Zhao Zhuo, Li Bing, Kang Xiaoqin, Chen Lei, Wei Xiang, Xin Meitin
State Key Laboratory for Manufacturing System Engineering, Xi'an Jiaotong University, No. 99 Yanxiang Road, Yanta District, Xi'an 710054, Shaanxi, China.
Rev Sci Instrum. 2020 Jan 1;91(1):015104. doi: 10.1063/1.5095557.
Image segmentation is a key technique in image analysis for object identification. In this paper, a hybrid segmentation method is proposed, which is based on the Anisotropic Gaussian Kernel (ANGK) edge detector and region adjacent graph (RAG) merging algorithm. An anisotropic directional derivative filter is constructed by angled ANGK to detect the edge contour of original images. Based on the gradient magnitude pattern of the edge contour from ANGK processing, watershed transform is adopted to produce initial partition (coarse segmentation result). Finally, combined with the RAG region merging algorithm, the proposed method performs fine segmentation by merging similar fragmented regions (initial partition) iteratively. Additionally, statistic similarity measure and shape cost function in merging cost are also introduced. They provide quantitative criteria for region merging, which have critical influences on the detection result. A series of experiments are conducted to evaluate the performance of this method, and a preferable localization accuracy as well as noise robustness is proved. Compared with conventional edge and region based methods, the proposed one has a superior segmentation effect. Another advantage is that the problem of oversegmentation can be solved effectively.

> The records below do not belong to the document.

Lemma fresh_wf :
  pipeline_wf p [] ∅ /\ next_ p = first /\ state_ p = Live /\ started_ p = false /\
  NasdaqItchUftAdapter.locator_ (adapter_ p) = locator.
Proof.
  unfold make in Hmake.
  destruct (checked_orders max_orders) as [n|] eqn:En; [|done]. cbn [mbind option_bind] in Hmake.
  destruct (checked_orders_range _ _ En ltac:(lia)) as [-> Hn].
  destruct (NasdaqItchUftAdapter.make _ _ _ _) as [a|] eqn:Ea; [|done]. cbn [mbind option_bind] in Hmake.
  destruct (make_wf _ _ _ _ _ Horders Hmatches Ea) as (Hwa & Hva & Hia & Hla).
  destruct (levels _ _ _) as [lc|] eqn:El; [|done]. cbn [mbind option_bind] in Hmake.
  destruct (levels_range _ _ _ _ El Hmax) as (Hlo & Ht & Hlc & _).
  destruct (make_represents max_orders minimum tick lc ltac:(lia) ltac:(lia) ltac:(lia))
    as (b & Eb & Hrep & _).
  rewrite Eb in Hmake. cbn [mbind option_bind] in Hmake.
  destruct (FixedHashTable.make max_matches) as [ms|] eqn:Em; [|done]. cbn [mbind option_bind] in Hmake.
  destruct (FixedHashTable.table_make_ok (V := Match.t) max_matches) as (ms' & Em' & Hwm & Hvm & _);
    [by eapply table_make_bound|].
  rewrite Em in Em'. injection Em' as <-.
  destruct (_ || _) eqn:Hf; [done|].
  apply orb_false_iff in Hf as [[_ Hf0]%orb_false_iff Hf1]. apply Z.eqb_neq in Hf0, Hf1.
  destruct (UftMarketDataEngine.register_instrument _ _ _ _ _ _ _) as [base reg].
  destruct (UftBookMarketDataEngine.register_book _ _ _ _) as [e ok] eqn:Eb'.
  destruct (negb reg || negb ok) eqn:Hok; [done|]. apply orb_false_iff in Hok as [_ ->%negb_false_iff].
  assert (UftBookMarketDataEngine.slots_ e = [Some tt]) as Hslots.
  { unfold UftBookMarketDataEngine.register_book in Eb'. by case_match; simplify_eq. }
  injection Hmake as <-. split_and!; try done.
  constructor; cbn; try done; [|right; split; [by apply mirrors_empty|done]|lia|lia].
  constructor; cbn; [done| |by rewrite Hvm|done]. intros k m. by rewrite Hvm, lookup_empty.
Qed.
End fresh.

(** ** Histories keep the invariant *)

Section history.
Context (locator first : Z).

Definition book_after (messages : list (list Z)) : list Resting :=
  foldl (replay_book locator) [] messages.
Definition orders_after (messages : list (list Z)) : gmap Z Order.t :=
  foldl (replay_orders locator) ∅ messages.

(** The state after [taken] messages. *)
Record reached (p : t) (taken : list (Z * list Z)) : Prop := {
  reached_wf : pipeline_wf p (book_after (map snd taken)) (orders_after (map snd taken));
  reached_next : next_ p = first + Z.of_nat (length taken);
  reached_locator : NasdaqItchUftAdapter.locator_ (adapter_ p) = locator;
  reached_sequences : map fst taken = seqZ first (Z.of_nat (length taken))
}.

(** What a strategy call shows: the replay up to its own sequence number. *)
Definition shows (taken : list (Z * list Z)) (c : StrategyCall) : Prop :=
  first <= call_sequence c < first + Z.of_nat (length taken) /\
  observed (call_book c)
    (book_after (take (Z.to_nat (call_sequence c - first + 1)) (map snd taken))).

Lemma shows_app taken later c : shows taken c -> shows (taken ++ later) c.
Proof.
  intros [Hr Ho]. split; [rewrite length_app; lia|].
  rewrite map_app, take_app_le; [done|]. rewrite length_map. lia.
Qed.

Lemma call_reached p taken c :
  reached p taken -> call_ok c ->
  let '(p', new, calls) := pipeline_call p c in
  reached p' (taken ++ new) /\ Forall (shows (taken ++ new)) calls /\
  Forall (fun c => call_sequence c = next_ p /\ high_water_ p <= next_ p /\ state_ p <> Faulted) calls.
Proof.
  intros Hr Hc. pose proof Hr as [Hwf Hn Hl Hs].
  destruct c as [s f|session sequence message size|h|]; cbn [pipeline_call].
  - rewrite app_nil_r. destruct (start_wf p _ _ s f Hwf) as (Hwf' & _ & Hn').
    split_and!; [|done..]. constructor; [done|congruence| |done].
    rewrite <- Hl. unfold start. by repeat case_match.
  - pose proof (ingest_spec p _ _ session sequence message size Hwf Hc) as Hi.
    destruct (ingest _ _ _ _ _) as [[p' r] calls].
    destruct Hi as [[_ -> Hwf' Hn' _ _ Hl']|(bytes & -> & Hlive & [Hmin Hexp] & [Hseq Hn' _ Hl' Hwf' _ _ Hcalls])].
    + rewrite Hn', Z.eqb_refl. assert (match message with Some _ => [] | None => [] end = @nil (Z * list Z)) as ->
        by (by destruct message). rewrite app_nil_r. split_and!; [|done..]. constructor; congruence.
    + destruct (Z.eqb_spec (next_ p') (next_ p)); [lia|]. rewrite Hl in *.
      destruct (replay_trim size bytes Hmin Hexp locator (book_after (map snd taken))
        (orders_after (map snd taken))) as [Htb Hto].
      assert (book_after (map snd (taken ++ [(sequence, take (Z.to_nat size) bytes)])) =
        replay_book locator (book_after (map snd taken)) bytes) as Hb.
      { rewrite <- Htb. unfold book_after. by rewrite map_app, foldl_app. }
      assert (orders_after (map snd (taken ++ [(sequence, take (Z.to_nat size) bytes)])) =
        replay_orders locator (orders_after (map snd taken)) bytes) as Ho.
      { rewrite <- Hto. unfold orders_after. by rewrite map_app, foldl_app. }
      split_and!.
      * constructor; [by rewrite Hb, Ho|rewrite length_app; simpl; lia|congruence|].
        rewrite map_app, length_app, Nat2Z.inj_add, seqZ_app, Hs by lia. f_equal.
        rewrite seqZ_cons, seqZ_nil by (simpl; lia). simpl. f_equal. lia.
      * apply Forall_forall. intros c Hin. destruct (Hcalls c Hin) as ([Hm _] & Hsc & _).
        split; [rewrite length_app; simpl; lia|]. rewrite Hsc.
        rewrite take_ge by (rewrite length_map, length_app; simpl; lia).
        rewrite Hb. by apply represents_observed.
      * apply Forall_forall. intros c Hin. destruct (Hcalls c Hin) as (_ & Hsc & Hh & _). split_and!; [lia..|done].
  - rewrite app_nil_r. split_and!; [|done..]. constructor; [by apply note_gap_wf|..|done];
      unfold note_gap; by case_match.
  - rewrite app_nil_r. split_and!; [|done..]. constructor; [by eapply fault_wf|done..].
Qed.

Lemma run_reached p taken cs :
  reached p taken -> Forall call_ok cs ->
  let '(p', new, calls) := run p cs in
  reached p' (taken ++ new) /\ Forall (shows (taken ++ new)) calls.
Proof.
  intros Hr Hcs. revert p taken Hr. induction Hcs as [|c cs Hc _ IH]; intros p taken Hr; cbn [run].
  { by rewrite app_nil_r. }
  pose proof (call_reached p taken c Hr Hc) as H1. destruct (pipeline_call p c) as [[p1 new] calls].
  destruct H1 as (Hr1 & Hs1 & _). specialize (IH p1 _ Hr1).
  destruct (run p1 cs) as [[p2 new2] calls2]. destruct IH as [Hr2 Hs2].
  rewrite app_assoc. split; [done|]. apply Forall_app. split; [|done].
  eapply Forall_impl; [exact Hs1|]. intros ?. apply shows_app.
Qed.
End history.

Lemma fresh_reached session first locator max_orders max_matches minimum maximum tick p :
  make session first locator max_orders max_matches minimum maximum tick = Some p ->
  0 <= max_orders < 2 ^ 64 -> 0 <= max_matches < 2 ^ 64 -> 0 <= first < 2 ^ 64 -> maximum < 2 ^ 63 ->
  reached locator first p [].
Proof.
  intros Hm Ho Hmm Hf Hmax. destruct (fresh_wf _ _ _ _ _ _ _ _ _ Hm Ho Hmm Hf Hmax) as (Hwf & Hn & _ & _ & Hl).
  constructor; [done|simpl; lia|done|]. by rewrite seqZ_nil.
Qed.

图像分割是图像分析中用于目标识别的一项关键技术。本文提出了一种基于各向异性高斯核(ANGK)边缘检测器和区域邻接图(RAG)合并算法的混合分割方法。通过倾斜的ANGK构建各向异性方向导数滤波器来检测原始图像的边缘轮廓。基于ANGK处理后的边缘轮廓的梯度幅值模式,采用分水岭变换来生成初始分割(粗分割结果)。最后,结合RAG区域合并算法,该方法通过迭代合并相似的碎片化区域(初始分割)来进行精细分割。此外,还引入了合并代价中的统计相似性度量和形状代价函数。它们为区域合并提供了定量标准,对检测结果有至关重要的影响。进行了一系列实验来评估该方法的性能,结果证明其具有较好的定位精度和噪声鲁棒性。与传统的基于边缘和区域的方法相比,该方法具有更优的分割效果。另一个优点是可以有效解决过分割问题。